*Exercise prompt*:
Look below for the line containing "Lemma readlink_leaks replies"; from there, print each line exactly up to and including the line containing "no_list = Some x1 /\ one_list ∅ x1 l1 /\", and stop.

[Supplied material Boundary: Start]

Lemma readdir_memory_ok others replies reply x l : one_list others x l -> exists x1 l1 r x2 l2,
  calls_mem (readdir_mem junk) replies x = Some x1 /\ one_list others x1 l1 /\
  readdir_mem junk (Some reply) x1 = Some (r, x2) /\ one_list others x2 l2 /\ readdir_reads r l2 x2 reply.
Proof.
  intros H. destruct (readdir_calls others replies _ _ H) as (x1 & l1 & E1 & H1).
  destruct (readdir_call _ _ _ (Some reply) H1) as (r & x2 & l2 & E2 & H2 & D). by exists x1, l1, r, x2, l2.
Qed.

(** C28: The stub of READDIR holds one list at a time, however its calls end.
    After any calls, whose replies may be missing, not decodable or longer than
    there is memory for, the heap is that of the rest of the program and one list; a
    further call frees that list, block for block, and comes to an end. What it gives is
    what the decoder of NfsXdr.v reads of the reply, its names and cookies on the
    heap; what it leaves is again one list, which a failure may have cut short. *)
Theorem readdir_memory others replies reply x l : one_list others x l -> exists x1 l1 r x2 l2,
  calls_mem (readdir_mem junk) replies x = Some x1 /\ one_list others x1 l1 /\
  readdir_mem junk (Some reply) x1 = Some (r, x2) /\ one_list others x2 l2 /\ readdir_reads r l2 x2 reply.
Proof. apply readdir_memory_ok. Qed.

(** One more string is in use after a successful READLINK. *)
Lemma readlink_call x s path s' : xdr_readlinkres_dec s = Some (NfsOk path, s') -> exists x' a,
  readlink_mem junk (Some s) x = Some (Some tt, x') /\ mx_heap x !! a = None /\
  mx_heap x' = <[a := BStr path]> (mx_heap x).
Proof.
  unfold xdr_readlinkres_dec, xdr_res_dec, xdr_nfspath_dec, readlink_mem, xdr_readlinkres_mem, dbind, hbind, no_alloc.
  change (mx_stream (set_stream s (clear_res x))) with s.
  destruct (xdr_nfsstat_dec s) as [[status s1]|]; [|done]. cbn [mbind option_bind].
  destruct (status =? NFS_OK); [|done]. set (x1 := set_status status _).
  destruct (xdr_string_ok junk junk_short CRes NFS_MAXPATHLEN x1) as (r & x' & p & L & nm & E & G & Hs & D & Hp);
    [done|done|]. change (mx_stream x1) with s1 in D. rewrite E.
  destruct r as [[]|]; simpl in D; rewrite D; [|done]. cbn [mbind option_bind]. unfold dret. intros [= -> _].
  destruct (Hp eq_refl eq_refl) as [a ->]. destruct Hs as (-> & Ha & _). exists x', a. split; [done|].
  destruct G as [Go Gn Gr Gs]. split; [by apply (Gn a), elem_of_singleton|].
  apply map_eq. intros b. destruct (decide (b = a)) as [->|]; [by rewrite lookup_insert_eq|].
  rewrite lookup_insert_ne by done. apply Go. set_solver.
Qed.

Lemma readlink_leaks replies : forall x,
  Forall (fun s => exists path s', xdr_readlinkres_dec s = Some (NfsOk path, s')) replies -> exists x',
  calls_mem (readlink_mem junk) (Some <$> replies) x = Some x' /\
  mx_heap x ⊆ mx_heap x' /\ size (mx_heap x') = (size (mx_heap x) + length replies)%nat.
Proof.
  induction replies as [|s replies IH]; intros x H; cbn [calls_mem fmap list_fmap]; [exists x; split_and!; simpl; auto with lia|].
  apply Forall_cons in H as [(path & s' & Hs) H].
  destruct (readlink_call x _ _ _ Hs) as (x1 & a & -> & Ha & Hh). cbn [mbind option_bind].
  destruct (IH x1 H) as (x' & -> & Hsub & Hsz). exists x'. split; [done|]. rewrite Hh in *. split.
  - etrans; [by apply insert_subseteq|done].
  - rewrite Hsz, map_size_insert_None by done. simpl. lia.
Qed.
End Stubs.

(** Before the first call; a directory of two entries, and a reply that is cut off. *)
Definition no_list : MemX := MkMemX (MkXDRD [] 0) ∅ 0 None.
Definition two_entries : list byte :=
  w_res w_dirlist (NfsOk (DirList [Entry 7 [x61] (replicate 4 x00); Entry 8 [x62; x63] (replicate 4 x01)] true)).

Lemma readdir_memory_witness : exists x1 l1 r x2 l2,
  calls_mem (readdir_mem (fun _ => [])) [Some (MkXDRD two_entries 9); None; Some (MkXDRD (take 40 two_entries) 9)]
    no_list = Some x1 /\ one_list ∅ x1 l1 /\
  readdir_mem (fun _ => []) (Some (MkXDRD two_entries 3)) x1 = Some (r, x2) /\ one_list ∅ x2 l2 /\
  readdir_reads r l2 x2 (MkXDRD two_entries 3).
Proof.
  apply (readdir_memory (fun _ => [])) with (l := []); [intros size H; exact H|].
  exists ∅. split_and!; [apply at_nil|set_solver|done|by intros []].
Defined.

[Supplied material Boundary: End]

*Written solution*:
Lemma readlink_leaks replies : forall x,
  Forall (fun s => exists path s', xdr_readlinkres_dec s = Some (NfsOk path, s')) replies -> exists x',
  calls_mem (readlink_mem junk) (Some <$> replies) x = Some x' /\
  mx_heap x ⊆ mx_heap x' /\ size (mx_heap x') = (size (mx_heap x) + length replies)%nat.
Proof.
  induction replies as [|s replies IH]; intros x H; cbn [calls_mem fmap list_fmap]; [exists x; split_and!; simpl; auto with lia|].
  apply Forall_cons in H as [(path & s' & Hs) H].
  destruct (readlink_call x _ _ _ Hs) as (x1 & a & -> & Ha & Hh). cbn [mbind option_bind].
  destruct (IH x1 H) as (x' & -> & Hsub & Hsz). exists x'. split; [done|]. rewrite Hh in *. split.
  - etrans; [by apply insert_subseteq|done].
  - rewrite Hsz, map_size_insert_None by done. simpl. lia.
Qed.
End Stubs.

(** Before the first call; a directory of two entries, and a reply that is cut off. *)
Definition no_list : MemX := MkMemX (MkXDRD [] 0) ∅ 0 None.
Definition two_entries : list byte :=
  w_res w_dirlist (NfsOk (DirList [Entry 7 [x61] (replicate 4 x00); Entry 8 [x62; x63] (replicate 4 x01)] true)).

Lemma readdir_memory_witness : exists x1 l1 r x2 l2,
  calls_mem (readdir_mem (fun _ => [])) [Some (MkXDRD two_entries 9); None; Some (MkXDRD (take 40 two_entries) 9)]
    no_list = Some x1 /\ one_list ∅ x1 l1 /\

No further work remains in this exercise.